[To do]
Output exactly the lines below, starting with the line that has "methods of this" and going on through the line that has "then new +:+", both included, and no other lines.

----- Available data

(** X30. The reversed view of a well-formed CFG presents the same blocks
    with everything turned round: a label names a block of the view exactly
    when it names a block of the CFG; the reversed block answers with the
    same label, the statements last first, the predecessors as its
    successors and the successors as its predecessors; and the view has an
    edge from [a] to [b] exactly when the CFG has an edge from [b] to
    [a]. *)
Theorem reversed_view (c : Cfg) (r : cfg_rev) :
  blocks_wf (m_blocks c) → cfg_rev_new c = Ok r →
  (∀ l, (∃ b, rev_get_node l r = Ok b) ↔ is_Some (m_blocks c !! l)) ∧
  (∀ l b bb, rev_get_node l r = Ok b → m_blocks c !! l = Some bb →
     rev_label b r = Ok l ∧
     rev_stmts b r = Ok (reverse (m_stmts bb)) ∧
     rev_next_blocks b r = Ok (m_prev bb) ∧
     rev_prev_blocks b r = Ok (m_next bb)) ∧
  (∀ a b, edge_of (λ l, rev_next_nodes l r) a b ↔
          edge_of (λ l, next_nodes l (m_blocks c)) b a).
Proof.
  intros (Hl & Hs & Hc) [= <-].
  pose proof (rev_bbs_lookup (m_blocks c) Hl) as Hrev.
  assert (∀ l b, rev_get_node l
                   {| _cfg := c;
                      _rev_bbs := map_fold
                        (λ k bb (acc : gmap string basic_block_rev),
                           match acc !! m_bb_id bb with
                           | Some _ => acc
                           | None => <[m_bb_id bb := {| _bb := k |}]> acc
                           end) ∅ (m_blocks c) |} = Ok b ↔
                 is_Some (m_blocks c !! l) ∧ b = {| _bb := l |}) as Hget.
  { intros l b. unfold rev_get_node. simpl. rewrite Hrev.
    destruct (m_blocks c !! l) as [bb|]; simpl.
    - split; [intros [= <-]; by eauto|by intros [_ ->]].
    - split; [done|by intros [[? [=]] _]]. }
  split; [|split].
  - intros l. split.
    + intros [b Hb]. by apply Hget in Hb as [? _].
    + intros Hsome. eexists. by apply Hget.
  - intros l b bb Hb Hbb. apply Hget in Hb as [_ ->].
    unfold rev_label, rev_stmts, rev_next_blocks, rev_prev_blocks, get_node.
    simpl. rewrite Hbb. simpl. by rewrite (Hl l bb Hbb).
  - intros a b. unfold edge_of, rev_next_nodes, prev_nodes, next_nodes, get_node.
    simpl.
    pose proof (proj1 (adjacency_symmetric_lookup _) Hs) as Hsym.
    pose proof (proj1 (adjacency_closed_lookup _) Hc) as Hcl.
    split.
    + intros (ls & Hls & Hin).
      destruct (m_blocks c !! a) as [ba|] eqn:Ha; [|done].
      simpl in Hls. injection Hls as <-.
      destruct (Hcl a ba b Ha) as [bb Hbb]; [by right|].
      rewrite Hbb. simpl. exists (m_next bb). split; [done|].
      by apply (Hsym b a bb ba).
    + intros (ls & Hls & Hin).
      destruct (m_blocks c !! b) as [bb|] eqn:Hb; [|done].
      simpl in Hls. injection Hls as <-.
      destruct (Hcl b bb a Hb) as [ba Hba]; [by left|].
      rewrite Hba. simpl. exists (m_prev ba). split; [done|].
      by apply (Hsym b a bb ba).
Qed.

Lemma reversed_view_witness :
  ∃ r, cfg_rev_new sample_island_cfg = Ok r ∧
       rev_entry r = Ok "exit" ∧
       (edge_of (λ l, rev_next_nodes l r) "exit" "entry" ↔
        edge_of (λ l, next_nodes l (m_blocks sample_island_cfg)) "entry" "exit").
Proof.
  destruct (cfg_rev_new sample_island_cfg) as [r|msg] eqn:Hr; [|done].
  exists r. split; [done|].
  split; [by injection Hr as <-|].
  apply (reversed_view sample_island_cfg r); [|exact Hr].
  split; [by_evaluation|]. split; by_evaluation.
Defined.

(* --------------------------------------------------------------------- *)
(** ** What a clone keeps                                                 *)
(* --------------------------------------------------------------------- *)

(** X22. Apart from the entry block, a clone is faithful: it has the
    entry label, the exit, the precision and the declaration of the
    original; its labels are those of the original (and the entry); and
    every block other than the entry is there with the same label,
    predecessors, successors and live set, and with statements of the same
    classes and operands in the same order. *)
Theorem clone_faithful_outside_entry (c c' : Cfg) :
  labels_ok (m_blocks c) → cfg_clone c = Ok c' →
  m_entry c' = m_entry c ∧ m_has_exit c' = m_has_exit c ∧
  (m_has_exit c = true → m_exit c' = m_exit c) ∧
  m_func_decl c' = m_func_decl c ∧ m_cfg_track_prec c' = m_cfg_track_prec c ∧
  (∀ l, is_Some (m_blocks c' !! l) ↔ l = m_entry c ∨ is_Some (m_blocks c !! l)) ∧
  ∀ l bb, l ≠ m_entry c → m_blocks c !! l = Some bb →
    ∃ b, m_blocks c' !! l = Some b ∧ m_bb_id b = l ∧
         m_prev b = m_prev bb ∧ m_next b = m_next bb ∧
         m_bb_live b = m_bb_live bb ∧
         m_body <$> m_stmts b = m_body <$> m_stmts bb.
Proof.
  intros Hl Hc.
  destruct (clone_metadata c c' Hc) as (He & Hh & Hx & Hd & Hp).
  repeat (split; [done|]).
  pose proof (clone_blocks_lookup c c' Hl Hc) as Hlook.
  split.
  - intros l. split.
    + intros [b Hb]. apply Hlook in Hb as [[-> _]|[_ (bb & Hbb & _)]];
        [by left|right; by eauto].
    + intros [->|[bb Hbb]].
      * eexists. apply Hlook. by left.
      * destruct (decide (l = m_entry c)) as [->|Hne].
        -- eexists. apply Hlook. by left.
        -- destruct (clone_other_block c c' l bb Hl Hc Hne Hbb) as (b & Hb & _).
           by eauto.
  - intros l bb Hne Hbb.
    destruct (clone_other_block c c' l bb Hl Hc Hne Hbb) as (b & Hb & Hcl).
    exists b. split; [done|].
    destruct (bb_clone_Ok bb b Hcl) as (Hid & Hpv & Hnx & _ & Hlv & _).
    destruct (bb_clone_stmts bb b Hcl) as [_ Hbody].
    rewrite Hid, (Hl l bb Hbb). done.
Qed.
(** * AI Agent Framework: a shallow embedding of [agent.py]

  The development follows the layout of the Python module:

  - [PyStr]: the built-in string methods the agents call ([lower],
    [split], [strip], [replace], [title], the [in] substring test),
    faithful to CPython on ASCII text;
  - [Py]: Python values, dictionaries read with [get], slices, [str];
  - [Eff]: a state-and-exception monad; a raised exception keeps the
    mutations made before it, as in Python;
  - [BaseAgent], [ConversationalAgent], [TaskAgent], [RetrievalAgent]:
    the classes, one module each, methods under their Python names;
  - [Run] and [Sample]: call sequences, the specification's own wording
    of the properties, and the concrete agents the examples run on.

  An exception object records whether its class derives from
  [Exception]: [except Exception] catches those and lets the others
  ([SystemExit], [KeyboardInterrupt], [GeneratorExit]) through.  The
  string methods are those of CPython on ASCII text; a statement whose
  truth depends on how a string is lower-cased, split, stripped or
  title-cased says [isascii] of that string. *)

From Stdlib Require Import ZArith Ascii String List Lia Bool.
From stdpp Require Import base option list strings gmap pretty.

Local Open Scope Z_scope.

Set Warnings "-register-all".


(* ===================================================================== *)
(** ** Built-in string methods *)
(* ===================================================================== *)

Module PyStr.

Local Open Scope string_scope.

Definition code (c : ascii) : N := N_of_ascii c.

(** [str.isspace] on one ASCII character: TAB, LF, VT, FF, CR, the four
    separators FS, GS, RS, US, and the space. *)
Definition isspace (c : ascii) : bool :=
  let n := code c in
  ((9 <=? n) && (n <=? 13) || (28 <=? n) && (n <=? 32))%N.

Definition isupper (c : ascii) : bool :=
  let n := code c in ((65 <=? n) && (n <=? 90))%N.

Definition islower (c : ascii) : bool :=
  let n := code c in ((97 <=? n) && (n <=? 122))%N.

Definition isalpha (c : ascii) : bool := isupper c || islower c.

(** [s.isascii()]: every character is below 128.  On such strings the
    methods of this module are those of [str]. *)
Fixpoint isascii (s : string) : bool :=
  match s with
  | EmptyString => true
  | String c s' => (code c <? 128)%N && isascii s'
  end.

Definition lower_char (c : ascii) : ascii :=
  if isupper c then ascii_of_N (code c + 32) else c.

Definition upper_char (c : ascii) : ascii :=
  if islower c then ascii_of_N (code c - 32) else c.

(** [s.lower()] of ASCII text: the letters A to Z are the cased characters. *)
Fixpoint lower (s : string) : string :=
  match s with
  | EmptyString => EmptyString
  | String c s' => String (lower_char c) (lower s')
  end.

(** [s.startswith(p)] *)
Fixpoint startswith (p s : string) : bool :=
  match p, s with
  | EmptyString, _ => true
  | String a p', String b s' => if Ascii.eqb a b then startswith p' s' else false
  | String _ _, EmptyString => false
  end.

(** [w in s] on strings: [w] occurs in [s] as a contiguous substring. *)
Fixpoint contains (w s : string) : bool :=
  startswith w s ||
  match s with
  | EmptyString => false
  | String _ s' => contains w s'
  end.

(** [s.replace(old, new)]: non-overlapping occurrences, leftmost first.
    [skip] counts the characters of a matched occurrence still to drop.
    With an empty [old] Python puts [new] around every character. *)
Fixpoint replace_from (old new : string) (skip : nat) (s : string) : string :=
  match s with
  | EmptyString => EmptyString
  | String c s' =>
      match skip with
      | S k => replace_from old new k s'
      | O =>
          if startswith old s
          then new +:+ replace_from old new (String.length old - 1) s'
          else String c (replace_from old new 0 s')
      end
  end.

Fixpoint intersperse (new s : string) : string :=
  match s with
  | EmptyString => new
  | String c s' => new +:+ String c (intersperse new s')
  end.

Definition replace (old new s : string) : string :=
  match old with
  | EmptyString => intersperse new s
  | String _ _ => replace_from old new 0 s
  end.

(** [s.lstrip()], [s.rstrip()], [s.strip()] without argument, of ASCII
    text. *)
Fixpoint lstrip (s : string) : string :=
  match s with
  | EmptyString => EmptyString
  | String c s' => if isspace c then lstrip s' else s
  end.

Fixpoint rstrip (s : string) : string :=
  match s with
  | EmptyString => EmptyString
  | String c s' =>
      match rstrip s' with
      | EmptyString => if isspace c then EmptyString else String c EmptyString
      | r => String c r
      end
  end.

Definition strip (s : string) : string := rstrip (lstrip s).

(** [s.split()] without argument, of ASCII text: the maximal runs of
    non-whitespace characters, left to right; never an empty token.  [scan s] is the
    run that starts [s] (empty when [s] starts with whitespace) and the
    tokens after it. *)
Definition push_token (w : string) (ws : list string) : list string :=
  match w with
  | EmptyString => ws
  | String _ _ => w :: ws
  end.

Fixpoint scan (s : string) : string * list string :=
  match s with
  | EmptyString => (EmptyString, [])
  | String c s' =>
      let '(w, ws) := scan s' in
      if isspace c then (EmptyString, push_token w ws) else (String c w, ws)
  end.

Definition split (s : string) : list string :=
  let '(w, ws) := scan s in push_token w ws.

(** [s.title()] of ASCII text: a cased character is upper-cased when the
    character before it is not cased, lower-cased otherwise. *)
Fixpoint title_from (prev_cased : bool) (s : string) : string :=
  match s with
  | EmptyString => EmptyString
  | String c s' =>
      String (if prev_cased then lower_char c else upper_char c)
             (title_from (isalpha c) s')
  end.

Definition title (s : string) : string := title_from false s.

End PyStr.

(* ===================================================================== *)
(** ** Python values *)
(* ===================================================================== *)

Module Py.

Local Open Scope string_scope.
(** X4. On a live cursor the last statement [complete] executes is the
    completion for the prompt [create_prompt] returned, with every single
    quote of the prompt doubled and nothing else changed: the statement
    has four quotes of its own, those of the model name and twice those of
    the prompt. *)
Theorem completion_statement_quotes (q : string) (w : world) (msgs : list message) :
  messages (session w) = Some msgs ->
  connected w = true ->
  exists p before r w',
    fst (create_prompt q (snd (st (UiWrite ("Creating prompt for question: " ++ q)) w))) =
      Ret p /\
    complete q w = (Ret r, w') /\
    executed w' =
      (before ++ [complete_cmd (model_name (session w))
                    (PyStr.replace PyStr.quote "''" p)])%list /\
    PyStr.count PyStr.quote
      (complete_cmd (model_name (session w)) (PyStr.replace PyStr.quote "''" p)) =
      (4 + PyStr.count PyStr.quote (model_name (session w)) +
       2 * PyStr.count PyStr.quote p)%nat /\
    filter (fun c => negb (Ascii.eqb c PyStr.quote))
           (list_ascii_of_string (PyStr.replace PyStr.quote "''" p)) =
    filter (fun c => negb (Ascii.eqb c PyStr.quote)) (list_ascii_of_string p).
Proof.
  intros Hm Hc.
  destruct (create_prompt_spec q
              (snd (st (UiWrite ("Creating prompt for question: " ++ q)) w)) msgs Hm)
    as (hist & ctx & w2 & w1 & stmts & E & _ & _ & _ & _ & Hs & Hc1 & _).
  cbn in Hs, Hc1. rewrite Hc in Hc1.
  destruct (complete_statement q w _ _ E Hc1) as (r & w' & Ec & Hx).
  eexists _, (executed w1), r, w'.
  split; [now rewrite E|]. split; [exact Ec|].
  split; [now rewrite Hx, Hs|].
  split; [now rewrite complete_cmd_quotes, count_replace_doubled|].
  apply replace_doubled_other_chars.
Qed.

Lemma completion_statement_quotes_witness :
  exists p before r w',
    fst (create_prompt "X"
           (snd (st (UiWrite ("Creating prompt for question: " ++ "X")) Sample.world_chunks))) =
      Ret p /\
    complete "X" Sample.world_chunks = (Ret r, w') /\
    executed w' =
      (before ++ [complete_cmd (model_name (session Sample.world_chunks))
                    (PyStr.replace PyStr.quote "''" p)])%list /\
    PyStr.count PyStr.quote
      (complete_cmd (model_name (session Sample.world_chunks))
         (PyStr.replace PyStr.quote "''" p)) =
      (4 + PyStr.count PyStr.quote (model_name (session Sample.world_chunks)) +
       2 * PyStr.count PyStr.quote p)%nat /\
    filter (fun c => negb (Ascii.eqb c PyStr.quote))
           (list_ascii_of_string (PyStr.replace PyStr.quote "''" p)) =
    filter (fun c => negb (Ascii.eqb c PyStr.quote)) (list_ascii_of_string p).
Proof.
  exact (completion_statement_quotes "X" Sample.world_chunks Sample.three_messages
           eq_refl eq_refl).
Defined.
Definition backtest (this : WeightedStrategy) (data : JsValue)
    (initialCapital : num) (onProgress : bool) (polls : nat -> nat)
  : Outcome :=
  match data with
  | Nullish =>
      {| returned := inl TypeError; instance := this; progress := [] |}
  | NotArray | Array [] =>
      {| returned := inl InvalidHistoricalData; instance := this;
         progress := [] |}
  | Array elements =>
      let st :=
        run onProgress polls elements initialCapital
            (indices this elements) (init this initialCapital) in
      {| returned := inr (summary initialCapital st);
         instance := self st; progress := emitted st |}
  end.



(** ** The Sharpe ratio in the words of the specification *)

(** The per-step returns [(equity[i] - equity[i-1]) / equity[i-1]] for
    [i >= 1]. *)
Definition step_returns (equity : list num) : list num :=
  map (fun i => (nth i equity 0 - nth (i - 1) equity 0) / nth (i - 1) equity 0)
      (seq 1 (length equity - 1)).

Definition mean (xs : list num) : num := sum xs / of_nat (length xs).

(** Population standard deviation. *)
Definition population_std (xs : list num) : num :=
  Math_sqrt (sum (map (fun x => Math_pow (x - mean xs) 2) xs)
             / of_nat (length xs)).

(** The ratio of a series of returns, annualised; 0 when the deviation is. *)
Definition sharpe_of (rs : list num) : num :=
  if eqb (population_std rs) 0 then 0
  else (mean rs / population_std rs) * Math_sqrt (dec 252 1).

(** ** Vocabulary of the statements *)

(** Every element of the array is a candle object. *)
Definition well_formed (data : list (option Candle)) : Prop :=
  Forall (fun d => d <> None) data.

(** Two loop states with the same instance and locals (they may differ in
    the calls made to [onProgress]). *)
Definition same_locals (a b : Loop) : Prop :=
  self a = self b /\ l_trades a = l_trades b /\ l_equity a = l_equity b /\
  currentCapital a = currentCapital b /\ maxCapital a = maxCapital b /\
  maxDrawdown a = maxDrawdown b /\
  l_winningTrades a = l_winningTrades b /\
  l_losingTrades a = l_losingTrades b.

----------

[Response]
    methods of this module are those of [str]. *)
Fixpoint isascii (s : string) : bool :=
  match s with
  | EmptyString => true
  | String c s' => (code c <? 128)%N && isascii s'
  end.

Definition lower_char (c : ascii) : ascii :=
  if isupper c then ascii_of_N (code c + 32) else c.

Definition upper_char (c : ascii) : ascii :=
  if islower c then ascii_of_N (code c - 32) else c.

(** [s.lower()] of ASCII text: the letters A to Z are the cased characters. *)
Fixpoint lower (s : string) : string :=
  match s with
  | EmptyString => EmptyString
  | String c s' => String (lower_char c) (lower s')
  end.

(** [s.startswith(p)] *)
Fixpoint startswith (p s : string) : bool :=
  match p, s with
  | EmptyString, _ => true
  | String a p', String b s' => if Ascii.eqb a b then startswith p' s' else false
  | String _ _, EmptyString => false
  end.

(** [w in s] on strings: [w] occurs in [s] as a contiguous substring. *)
Fixpoint contains (w s : string) : bool :=
  startswith w s ||
  match s with
  | EmptyString => false
  | String _ s' => contains w s'
  end.

(** [s.replace(old, new)]: non-overlapping occurrences, leftmost first.
    [skip] counts the characters of a matched occurrence still to drop.
    With an empty [old] Python puts [new] around every character. *)
Fixpoint replace_from (old new : string) (skip : nat) (s : string) : string :=
  match s with
  | EmptyString => EmptyString
  | String c s' =>
      match skip with
      | S k => replace_from old new k s'
      | O =>
          if startswith old s
          then new +:+ replace_from old new (String.length old - 1) s'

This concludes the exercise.